Short jokes
What did the zoo say to the snow ❄️? Get lost!
nOnBiNaRy TrAsH
My sis is very funny. Her fave joke is:
"Knock, knock." "Who's there?" "Mr. Nobody." "Mr. Nobody who?" "I just told you!"
Angel is a good word.
What did the traffic light 🚦 say? Oh.
ふべrt Hubert Wonk Don DingT ding
Why do my kids die?
Stinky Oussy :D
People on 1912: This ship is unsinkable, even God himself couldn’t destroy it.
God: Ok, bet, where’s my icebergs?
We clap when we see you. We clap our hands over our eyes.
Hi 👋! I love 💕 you! Ooooooo!
My parents said to me, "Whenever you say sorry to someone and they say, 'It's okay,' it's really not."
So I said, "Okay."
Why can't your nose be twelve inches?
Because then it would be a foot.
What's the difference between a prostitute and a Democrat? A prostitute will stop screwing you when you run out of money.
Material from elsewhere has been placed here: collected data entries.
(** A link past the retention cap is counted, not retained. *)
Definition truncate_link (l : TraversalObservedLink) (truncated : bool) (s : SemanticTraversal)
    : SemanticTraversal :=
  let s := if is_pagination l
    then record_pagination_truncation 1
      "Observed pagination exceeded the bounded provenance retention limit."
      "PREVIEW_PAGINATION_NOT_EXPANDED" s
    else s in
  let observed := Z.of_nat (length (paths s)) in
  if truncated then s
  else push_diagnostic (preview_diagnostic "PREVIEW_PROVENANCE_TRUNCATED"
      "The bounded provenance retention cap was reached; raw href counts continue to include omitted edges."
      (Some observed) (Some (Z.of_nat MAX_PREVIEW_PROVENANCE_EDGES)))
    (record_budget {| hit_kind := HitProvenanceRetention; hit_transition_id := None;
       hit_page_type_id := None; hit_observed := observed;
       hit_limit := Z.of_nat MAX_PREVIEW_PROVENANCE_EDGES |} s).

(** A retained link: it is resolved, then told apart by scope and by whether its
    identity was seen before. *)
Definition expand_retained_link (entry : QueueEntry) (source : ObservedSource)
    (source_match : PageTypeMatchEvidence) (source_page_type : PageTypeId) (base : url)
    (l : TraversalObservedLink) (s : SemanticTraversal)
    : result DiscoveryPreviewError (Z * SemanticTraversal) :=
  match resolve_link s base (link l) with
  | None =>
    let? path := invalid_path entry source source_match (link l) in
    Ok (0, push_path path s)
  | Some (resolved, canonicalization) =>
    let canonical := url_as_str (result_canonical_url canonicalization) in
    let? scope := classify_scope s (result_canonical_url canonicalization) in
    let unique := bool_decide (canonical ∉ seen s) in
    let s := s <| seen ::= fun l => {[canonical]} ∪ l |> in
    if negb (is_in_scope scope) then
      expand_out_of_scope entry source source_match l resolved canonicalization scope unique s
    else if unique then
      expand_unique entry source source_match source_page_type l resolved canonicalization scope s
    else expand_duplicate entry source source_match l resolved canonicalization scope s
  end.

(** The loop over the links, with [new_from_page] and [provenance_truncated]. *)
Fixpoint expand_links (entry : QueueEntry) (source : ObservedSource)
    (source_match : PageTypeMatchEvidence) (source_page_type : PageTypeId) (base : url)
    (ls : list TraversalObservedLink) (new_from_page : Z) (truncated : bool)
    (s : SemanticTraversal) : result DiscoveryPreviewError (Z * SemanticTraversal) :=
  match ls with
  | [] => Ok (new_from_page, s)
  | l :: ls' =>
    let s := s <| urls_discovered ::= fun n => saturating_add u64_max n 1 |> in
    if (MAX_PREVIEW_PROVENANCE_EDGES <=? length (paths s))%nat then
      expand_links entry source source_match source_page_type base ls' new_from_page true
        (truncate_link l truncated s)
    else
      let? (added, s) :=
        expand_retained_link entry source source_match source_page_type base l s in
      expand_links entry source source_match source_page_type base ls'
        (saturating_add u64_max new_from_page added) truncated s
  end.

Definition expand_page (entry : QueueEntry) (observation : PageObservation)
    (source : ObservedSource) (source_match : PageTypeMatchEvidence) (s : SemanticTraversal)
    : result DiscoveryPreviewError SemanticTraversal :=
  if bool_decide (source_canonical source ∈ expanded s) then Ok s
  else
    let s := s <| expanded ::= fun l => {[source_canonical source]} ∪ l |> in
    match winner source_match with
    | None => Ok s
    | Some w =>
      let? base := ok_or ProviderObservationInvalid
        (url_parse (default (source_requested source) (source_final_url source))) in
      let? (new_from_page, s) := expand_links entry source source_match (winner_page_type_id w)
        base (collect_links observation) 0 false s in
      Ok (rebuild_queue (s <| peak_new_from_page ::= fun n => Z.max n new_from_page |>))
    end.

(** ** One work unit *)

Definition validate_link (l : ObservedLink) : result DiscoveryPreviewError unit :=
  let? _ := validate_safe_text (raw_href l) MAX_PREVIEW_URL_CHARS in
  match link_observed_selector l with
  | Some selector => validate_safe_text selector 1024
  | None => Ok tt
  end.

Definition validate_observation (o : PageObservation) : result DiscoveryPreviewError unit :=
  let? _ := validate_safe_text (requested_url o) MAX_PREVIEW_URL_CHARS in
  let? _ := match final_url o with
            | Some u => validate_safe_text u MAX_PREVIEW_URL_CHARS
            | None => Ok tt
            end in
  for_each validate_link (discovered_links o).

(** The start of [process_observation]: the guards, the bytes and the final identity. *)
Definition accept_observation (entry : QueueEntry) (o : PageObservation) (bytes : Z)
    (s : SemanticTraversal)
    : result DiscoveryPreviewError (CanonicalizationResult * SemanticTraversal) :=
  let? _ := reject_if (negb (String.eqb (requested_url o) (qe_requested_url entry)))
    ProviderObservationRequestMismatch in
  let? remaining := ok_or PreviewBudgetOverflow
    (checked_sub (eff_max_downloaded_bytes (limits (context s))) (consumed_bytes s)) in
  let? _ := reject_if
    ((remaining <? bytes) || (MAX_PREVIEW_LINKS_PER_OBSERVATION <? length (discovered_links o))%nat)
    ProviderObservationInvalid in
  let? _ := validate_observation o in
  let? consumed := ok_or PreviewBudgetOverflow (checked_add u64_max (consumed_bytes s) bytes) in
  let s := s <| consumed_bytes := consumed |> in
  let? canonical := map_err (fun _ => ProviderObservationInvalid)
    (canonicalize (canonicalization_policy (ctx_version (context s)))
      (default (requested_url o) (final_url o))) in
  Ok (canonical, s).

(** A slot of the page type the entry was admitted under is given back. *)
Definition release_reservation (target : option PageTypeId) (s : SemanticTraversal)
    : result DiscoveryPreviewError SemanticTraversal :=
  match target with
  | None => Ok s
  | Some id =>
    let key := id_to_string id in
    let? scheduled := ok_or PersistedStateInvalid (page_type_scheduled s !! key) in
    let? scheduled := ok_or PersistedStateInvalid (checked_sub scheduled 1) in
    Ok (s <| page_type_scheduled ::= <[key := scheduled]> |>)
  end.

(** A redirect moves the admitted identity to the final one; if that was admitted
    already, the two become one. *)
Definition move_admission (entry : QueueEntry) (canonical : string) (s : SemanticTraversal)
    : result DiscoveryPreviewError SemanticTraversal :=
  if bool_decide (qe_canonical_url entry ∈ admitted s) then
    let remaining := admitted s ∖ {[qe_canonical_url entry]} in
    let s := s <| admitted := {[canonical]} ∪ remaining |> in
    if bool_decide (canonical ∈ remaining) then
      release_reservation (qe_target_page_type_id entry)
        (s <| newly_enqueued_urls ::= fun n => saturating_sub n 1 |>)
    else Ok s
  else Ok s.

(** The alias keeps its place in [seen] only. *)
Definition forget_alias (entry : QueueEntry) (canonical : string) (s : SemanticTraversal)
    : SemanticTraversal :=
  let alias := qe_canonical_url entry in
  rebuild_queue
    (s <| in_scope_urls ::= fun l => l ∖ {[alias]} |>
       <| matching_urls ::= fun l => l ∖ {[alias]} |>
       <| unmatched_urls ::= fun l => l ∖ {[alias]} |>
       <| ambiguous_urls ::= fun l => l ∖ {[alias]} |>
       <| queued ::= delete canonical |>).

Definition follow_redirect (entry : QueueEntry) (canonical : string) (s : SemanticTraversal)
    : result DiscoveryPreviewError SemanticTraversal :=
  let? s := move_admission entry canonical s in
  Ok (forget_alias entry canonical s).

(** The final identity is seen; a redirect is followed. *)
Definition settle_identity (entry : QueueEntry) (canonical : string) (s : SemanticTraversal)
    : result DiscoveryPreviewError SemanticTraversal :=
  let was_seen := bool_decide (canonical ∈ seen s) in
  let redirected := bool_decide (canonical <> qe_canonical_url entry) in
  let s := s <| seen ::= fun l => {[canonical]} ∪ l |> in
  let s := if was_seen && redirected
    then s <| duplicates_prevented ::= fun n => saturating_add u64_max n 1 |> else s in
  if redirected then follow_redirect entry canonical s else Ok s.

(** The match of an in-scope final URL, registered without counting a discovery. *)
Definition match_final (final : url) (canonical : string) (scope : option DomainScopeEvidence)
    (s : SemanticTraversal) : option PageTypeMatchEvidence * SemanticTraversal :=
  if is_in_scope scope then
    let evidence := from_decision (resolve_page_type final (ctx_page_types (context s))) in
    (Some evidence, register_match canonical evidence false s)
  else (None, s).

(** The page type a sampled page counts for. *)
Definition sampled_page_type (page_match : option PageTypeMatchEvidence) : option PageTypeId :=
  match page_match with
  | Some m =>
    if bool_decide (match_decision m = StatusMatched) then winner_page_type_id <$> winner m else None
  | None => None
  end.

(** The first observation of a final identity takes its sample; the hits are the
    page's. *)
Definition sample_final (entry : QueueEntry) (canonical : string)
    (page_match : option PageTypeMatchEvidence) (s : SemanticTraversal)
    : list PreviewBudgetHit * SemanticTraversal :=
  if bool_decide (canonical ∈ sampled s) then ([], s)
  else
    let '(hits, s) :=
      match sampled_page_type page_match with
      | Some id =>
        let '(hit, s) := actual_final_page_type_budget_hit entry id s in
        (match hit with Some hit => [hit] | None => [] end,
         s <| page_type_sampled ::= increment (id_to_string id) |>)
      | None => ([], s)
      end in
    (hits, s <| pages_sampled ::= fun n => saturating_add u64_max n 1 |>
             <| sampled ::= fun l => {[canonical]} ∪ l |>).

Definition final_page_state (scope : option DomainScopeEvidence)
    (page_match : option PageTypeMatchEvidence) : PreviewUrlState :=
  match scope_classification <$> scope with
  | Some StatusExternal => ExternalUrl
  | Some StatusBlocked => BlockedUrl
  | _ =>
    match match_decision <$> page_match with
    | Some StatusAmbiguous => AmbiguousPageType
    | Some StatusMatched => Sampled
    | Some StatusUnmatched | None => UnmatchedUrl
    end
  end.

(** The page of an observed entry joins the report, and its roots take its outcome. *)
Definition retain_page (entry : QueueEntry) (o : PageObservation) (canonical : string) (bytes : Z)
    (scope : option DomainScopeEvidence) (page_match : option PageTypeMatchEvidence)
    (hits : list PreviewBudgetHit) (s : SemanticTraversal) : SemanticTraversal :=
  let state := final_page_state scope page_match in
  let s := update_seeds (qe_seed_ids entry) (fun seed =>
    {| root_seed_id := root_seed_id seed; root_requested_url := root_requested_url seed;
       root_canonical_url := root_canonical_url seed;
       root_entry_page_type_hint := root_entry_page_type_hint seed; root_state := state;
       root_duplicate_of := root_duplicate_of seed; root_scope := root_scope seed;
       root_page_type_match := page_match; root_budget_hits := hits |}) s in
  s <| pages ::= fun l => l ++
        [{| page_requested_url := qe_requested_url entry;
            page_requested_canonical_url := qe_canonical_url entry;
            page_final_url := final_url o; page_canonical_url := Some canonical;
            page_depth := qe_depth entry; page_state := state;
            page_seed_ids := qe_seed_ids entry; page_scope := scope; page_match := page_match;
            page_downloaded_bytes := Some bytes; page_robots_reason := None;
            page_diagnostic := None; page_budget_hits := hits |}] |>.

(** The duration boundary has been reached: nothing of the page is expanded. *)
Definition stop_at_duration (o : PageObservation) (can_expand : bool) (targetful targetless : Z)
    (s : SemanticTraversal) : SemanticTraversal :=
  let s := hit_time_budget s in
  let links := Z.of_nat (length (discovered_links o)) in
  let regular_work := negb (links =? 0) in
  let s := if can_expand && (0 <? targetful)
    then record_pagination_truncation targetful
      "Observed pagination was not expanded before the duration boundary."
      "PREVIEW_PAGINATION_NOT_EXPANDED" s
    else s in
  let s := s <| duration_work_not_expanded ::= fun b => b || regular_work |>
             <| urls_discovered ::= fun n =>
                  saturating_add u64_max (saturating_add u64_max n links) targetful |> in
  if regular_work || (0 <? targetful) || (0 <? targetless)
  then push_diagnostic (preview_diagnostic "PREVIEW_TIME_BUDGET_LINKS_NOT_EXPANDED"
    "Observed links or pagination were not expanded after the duration boundary."
    (Some (links + targetful)) (Some 0)) s
  else s.
Lemma evaluate_transitions_spec `{!UuidLaws U} entry source l m ts s evaluations eligible s' :
  context_ok (context s) -> ts ⊆ ctx_transitions (context s) -> transitions_ok (core s) ->
  evaluate_transitions entry source l m ts s = Ok (evaluations, eligible, s') ->
  counted (core s) (core s') /\ transitions_ok (core s') /\
  Forall (fun e => depth_via entry (context s) e.2 /\ e.1 ∈ ctx_transitions (context s)) eligible.
Proof.
  revert s evaluations eligible s'. induction ts as [|t ts IH]; simpl; intros s evs el s' Hc Hts Hok.
  { intros [= <- <- <-]. by split_and!. }
  destruct (evaluate_transition _ _ _ _ _ _) as [[[ev d] s1]|] eqn:Ht; [|done].
  apply evaluate_transition_spec in Ht as (Hcnt & Hok1 & Hd); [|done|set_solver|done].
  assert (context s1 = context s) as Hctx.
  { destruct Hcnt as (? & ? & Heq). exact (f_equal c_context Heq). }
  destruct (evaluate_transitions _ _ _ _ ts s1) as [[[evs' el'] s2]|] eqn:Hts'; [|done].
  intros [= <- <- <-]. eapply IH in Hts' as (Hcnt' & Hok2 & Hf); [|by rewrite Hctx|
    rewrite Hctx; set_solver|done].
  rewrite Hctx in Hf. split_and!; [by etrans|done|].
  destruct d as [d|]; [|done]. constructor; [split; [by apply Hd|set_solver]|done].
Qed.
Girlfriend: You remind me of a cell phone.
Girlfriend's ex: Why?
Girlfriend: Because you're about to die.
Your mama so fat, when she put a leg in the car, the wheels deflated.
What’s 8 inches and women scream when they see it?
A puppy, you dirty monkey!
What do you say when a cat says "me moaw"?
The cat says "me toooo!"
What does a bungee jumper and a homosexual have in common?
When the rubber snaps, they both end up in the shit! 💩
What do you call a fat Indian that is actually a machine?
The "curry muncher 2000."
Your lips are so big, it turns the Grand Canyon sideways.